▶ [Exercise aim]
The data below holds a line containing "Hint Resolve issues_commit" and a line containing "Lemma issues_row b"; please quote exactly those two lines and every line between them, and nothing else.

▶ [Information shown]
Lemma issues_orphan_parts b sha z l : issues P (schedule_orphan_parts b sha z l).
Proof. unfold schedule_orphan_parts. eauto 10 with issues. Qed.
Lemma issues_head b key : issues P (head_object v b key).
Proof. unfold head_object, r2_ensure_schema. eauto 10 with issues. Qed.
Hint Resolve issues_orphan_parts issues_head : issues.
Lemma issues_orphan b o : issues P (schedule_orphan b o).
Proof. apply issues_orphan_parts. Qed.
Lemma issues_usage l x y : issues P (r2_usage v l x y).
Proof.
  revert x y. induction l as [|[b s] l IH]; intros x y; [done|]. cbn [r2_usage]. unfold bucket_usage, r2_ensure_schema.
  apply issues_bind; [eauto 10 with issues|]. intros [z n]. apply IH.
Qed.
Hint Resolve issues_orphan issues_usage : issues.
Lemma issues_write b o z : issues P (validate_r2_write v b o z).
Proof. unfold validate_r2_write. apply issues_bind; [auto with issues|]. intros q. apply issues_bind; [auto with issues|]. intros [x y]. eauto 10 with issues. Qed.
Lemma issues_forward {A} ask (accept : RAnswer -> option A) peers : issues P (forward ask accept peers).
Proof. induction peers as [|p peers IH]; [done|]. cbn [forward]. intros a. destruct (accept a); [done | apply IH]. Qed.
Lemma issues_replicate put b sha c : (forall p, P (put p c)) -> issues P (replicate_blob v put b sha c).
Proof.
  intros Hput. unfold replicate_blob. apply issues_bind; [|auto with issues]. generalize (if bool_decide (v_node v ∈ v_group v b) then {[v_node v]} else ∅ : gset string).
  induction (v_group v b) as [|m l IH] at 2; intros st; cbn [replicate_to]; [done|].
  destruct (_ <=? _)%nat; [done|]. destruct (_ || _); [apply IH|]. apply issues_bind; [eauto with issues | intros r; apply IH].
Qed.
Lemma issues_index b key sha z etag l o s previous : live_bucket v b = Some s -> 0 <= z -> issues P (index_committed_object b key sha z etag l o s previous).
Proof. intros Hs Hz. unfold index_committed_object. eauto 10 with issues. Qed.
Hint Resolve issues_write issues_forward issues_replicate issues_index : issues.

Lemma issues_with_bucket {A} b (f : BucketSpec -> ROp A) :
  (forall s, live_bucket v b = Some s -> issues P (f s)) -> issues P (Script.bind (known_bucket v b) f).
Proof. intros Hf. unfold known_bucket. destruct (live_bucket v b) as [s|]; [by apply Hf | done]. Qed.
Lemma blen_nonneg (c : bytes) : 0 <= blen c.
Proof. unfold blen. lia. Qed.
Hint Resolve blen_nonneg issues_with_bucket : issues.

Lemma issues_commit b key c o : issues P (commit_object v b key c o).
Proof.
  apply issues_with_bucket. intros s Hs. apply issues_bind; [auto with issues|]. intros l. apply issues_if; [auto with issues|].
  unfold r2_ensure_schema. repeat (apply issues_bind; [eauto 10 with issues | intros ?]). eauto with issues.
Qed.
Lemma issues_commit_file b key c etag o : issues P (commit_object_file v b key c etag o).
Proof.
  apply issues_with_bucket. intros s Hs. apply issues_bind; [auto with issues|]. intros l. apply issues_if; [auto with issues|].
  unfold r2_ensure_schema. repeat (apply issues_bind; [eauto 10 with issues | intros ?]). eauto with issues.
Qed.
Hint Resolve issues_commit issues_commit_file : issues.
Lemma issues_materialize l sha : issues P (materialize_verified v l sha).
Proof. unfold materialize_verified. apply issues_bind; [auto with issues|]. intros _. apply issues_bind; [auto with issues|]. intros [c|]; [|done]. by destruct (bool_decide _). Qed.
Hint Resolve issues_materialize : issues.
Lemma issues_row b key id : issues P (multipart_row b key id).
Proof. unfold multipart_row. apply issues_bind; [auto with issues|]. intros [u|]; [|done]. by destruct (bool_decide _). Qed.
Hint Resolve issues_row : issues.
Lemma issues_assemble b id acc l : issues P (assemble v b id acc l).
Proof.
  revert acc. induction l as [|pub l IH]; intros acc; [done|]. cbn [assemble]. apply issues_bind; [auto with issues|].
  intros [p|]; [|done]. repeat (apply issues_bind; [eauto 10 with issues | intros ?]). apply IH.
Qed.
Lemma issues_complete b key id l : issues P (complete_multipart_upload v b key id l).
Proof.
  unfold complete_multipart_upload, r2_ensure_schema. repeat (apply issues_bind; [eauto 10 with issues | intros ?]).
  apply issues_if; [auto with issues|]. apply issues_bind; [apply issues_assemble|]. intros x.
  repeat (apply issues_bind; [eauto 10 with issues | intros ?]). apply issues_ret.
Qed.
Lemma issues_part bound put checked b key id n c : (forall p, P (put p c)) -> issues P (upload_part_with bound put checked v b key id n c).
Proof.
  intros Hput. unfold upload_part_with, r2_ensure_schema. repeat (apply issues_bind; [eauto 10 with issues | intros ?]).
  apply issues_if; [auto with issues|]. unfold index_uploaded_part. repeat (apply issues_bind; [eauto 10 with issues | intros ?]). apply issues_ret.
Qed.
Lemma issues_create_upload b key o : issues P (create_multipart_upload v b key o).
Proof.
  unfold create_multipart_upload, validate_write_backend, r2_ensure_schema. repeat (apply issues_bind; [first [by eauto 10 with issues | by intros i] | intros ?]).
  apply issues_ret.
Qed.
Lemma issues_delete b key : issues P (delete_object v b key).
Proof. unfold delete_object, r2_ensure_schema. repeat (apply issues_bind; [eauto 10 with issues | intros ?]). apply issues_ret. Qed.
Lemma issues_abort b key id : issues P (abort_multipart_upload b key id).
Proof. unfold abort_multipart_upload, r2_ensure_schema. repeat (apply issues_bind; [eauto 10 with issues | intros ?]). auto with issues. Qed.
Hint Resolve issues_abort : issues.
Lemma issues_abort_by_id b id : issues P (abort_multipart_upload_by_id v b id).
Proof.
  unfold abort_multipart_upload_by_id, multipart_upload_detail, r2_ensure_schema. apply issues_bind; [|auto with issues].
  repeat (apply issues_bind; [eauto 10 with issues | intros ?]). destruct a2; [|done]. eauto with issues.
Qed.
Lemma issues_borrow b key o l : issues P (borrow b key o l).
Proof. induction l as [|p l IH]; [done|]. cbn [borrow]. intros []; auto with issues. Qed.
Lemma issues_get b key : issues P (get_object v b key).
Proof.
  unfold get_object, materialize_object. apply issues_bind; [|intros [[o c]|]; eauto with issues].
  apply issues_bind; [auto with issues|]. intros [o|]; [|done]. apply issues_bind; [auto with issues|]. intros r.
  apply issues_bind; [|eauto with issues]. destruct r; [done|]. apply issues_if; [|apply issues_borrow].
  unfold repair_local_file. apply issues_bind; [apply issues_borrow|]. eauto with issues.
Qed.
Lemma issues_list b prefix cursor limit : issues P (list_objects v b prefix cursor limit).
Proof. unfold list_objects, r2_ensure_schema. repeat (apply issues_bind; [eauto 10 with issues | intros ?]). apply issues_ret. Qed.
Lemma issues_folds n b prefix limit delimiter after f cut : issues P (fold_pages n v b prefix limit delimiter after f cut).
Proof.
  revert after f cut. induction n as [|n IH]; intros after f cut; [done|]. cbn [fold_pages]. apply issues_bind; [apply issues_list|]. intros page.
  apply issues_if; [done|]. destruct (fold_page _ _ _ _ _) as [f' full]. by repeat apply issues_if.
Qed.
Lemma issues_delimited b prefix cursor limit delimiter : issues P (list_objects_delimited v b prefix cursor limit delimiter).
Proof.
  unfold list_objects_delimited. apply issues_if; [apply issues_list|]. apply issues_if; [done|]. apply issues_bind; [apply issues_folds|]. by intros [f cut].
Qed.
Lemma issues_uploads b prefix cursor limit : issues P (list_multipart_uploads v b prefix cursor limit).
Proof. unfold list_multipart_uploads, r2_ensure_schema. repeat (apply issues_bind; [eauto 10 with issues | intros ?]). apply issues_ret. Qed.

Lemma issues_request m : request v m -> issues P m.
Proof.
  intros []; apply issues_void; unfold put_object, put_object_file, upload_part, upload_part_file;
    [do 3 (apply issues_bind; [auto with issues | intros ?]); apply issues_commit
    |do 3 (apply issues_bind; [auto with issues | intros ?]); apply issues_commit_file
    |apply issues_delete | apply issues_create_upload | by apply issues_part | by apply issues_part
    |apply issues_complete | apply issues_abort_by_id | apply issues_get | apply issues_delimited | apply issues_uploads].
Qed.

Lemma issues_expire rounds b cutoff n : issues P (expire_objects rounds b cutoff n).
Proof.
  revert n. induction rounds as [|rounds IH]; intros n; [done|]. cbn [expire_objects]. apply issues_bind; [auto with issues|]. intros l.
  apply issues_if; [done|]. apply issues_bind; [|intros m; by apply issues_if].
  generalize n. induction l as [|o l IHl]; intros k; [done|]. cbn [expire_each]. apply issues_bind; [auto with issues|]. intros r.
  apply issues_if; [|apply IHl]. apply issues_bind; [auto with issues|]. intros _. apply IHl.
Qed.
Lemma issues_expire_uploads b l n : issues P (expire_uploads b l n).
Proof.
  revert n. induction l as [|[id u] l IH]; intros n; [done|]. cbn [expire_uploads]. apply issues_bind; [auto with issues|]. intros r. apply IH.
Qed.
Lemma issues_sweep_buckets rounds now l w : issues P (sweep_buckets rounds now l w).
Proof.
  revert w. induction l as [|[b [gone s]] l IH]; intros w; [done|]. cbn [sweep_buckets]. unfold r2_ensure_schema.
  apply issues_bind; [auto with issues|]. intros _. apply issues_bind; [destruct (lifecycle_cutoff _ _ _); [apply issues_expire | done]|]. intros n.
  apply issues_bind; [auto with issues|]. intros ups. apply issues_bind; [apply issues_expire_uploads|]. intros k. apply IH.
Qed.
Lemma issues_referenced l sha loc : issues P (blob_referenced_anywhere l sha loc).
Proof.
  induction l as [|[b [gone s]] l IH]; [done|]. cbn [blob_referenced_anywhere]. destruct gone; [apply IH|].
  apply issues_bind; [auto with issues|]. intros []; [done | apply IH].
Qed.
Lemma issues_collect now l w : issues P (collect_buckets v now l w).
Proof.
  revert w. induction l as [|[b x] l IH]; intros w; [done|]. cbn [collect_buckets]. apply issues_bind; [auto with issues|]. intros c.
  apply issues_bind; [|intros w'; apply IH]. revert w. induction c as [|[sha loc] c IHc]; intros w; [done|]. cbn [collect_each].
  apply issues_bind; [apply issues_referenced|]. intros used. unfold remove_orphan_candidate, delete_blob. apply issues_if.
  - apply issues_bind; [eauto with issues|]. intros _. apply IHc.
  - do 2 (apply issues_bind; [eauto 10 with issues|]; intros _). apply IHc.
Qed.
Lemma issues_sweep rounds : issues P (sweep_lifecycle rounds v).
Proof. unfold sweep_lifecycle. apply issues_bind; [auto with issues|]. intros now. apply issues_bind; [apply issues_sweep_buckets|]. intros w. apply issues_collect. Qed.
End issuing.

(** ** Bounds of a bucket *)

Definition limits (b : string) (mb mo : Z) (v : View) : Prop :=
  forall s, live_bucket v b = Some s -> default 0 (max_bytes s) = mb /\ default 0 (max_objects s) = mo.
Definition within_limits (mb mo : Z) (m : gmap string ObjectMeta) : Prop :=
  map_Forall (fun _ o => 0 <= o_size o) m /\ (mb = 0 \/ total_size m <= mb) /\ (mo = 0 \/ object_count m <= mo).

▶ [Solution for this task]
Hint Resolve issues_commit issues_commit_file : issues.
Lemma issues_materialize l sha : issues P (materialize_verified v l sha).
Proof. unfold materialize_verified. apply issues_bind; [auto with issues|]. intros _. apply issues_bind; [auto with issues|]. intros [c|]; [|done]. by destruct (bool_decide _). Qed.
Hint Resolve issues_materialize : issues.
Lemma issues_row b key id : issues P (multipart_row b key id).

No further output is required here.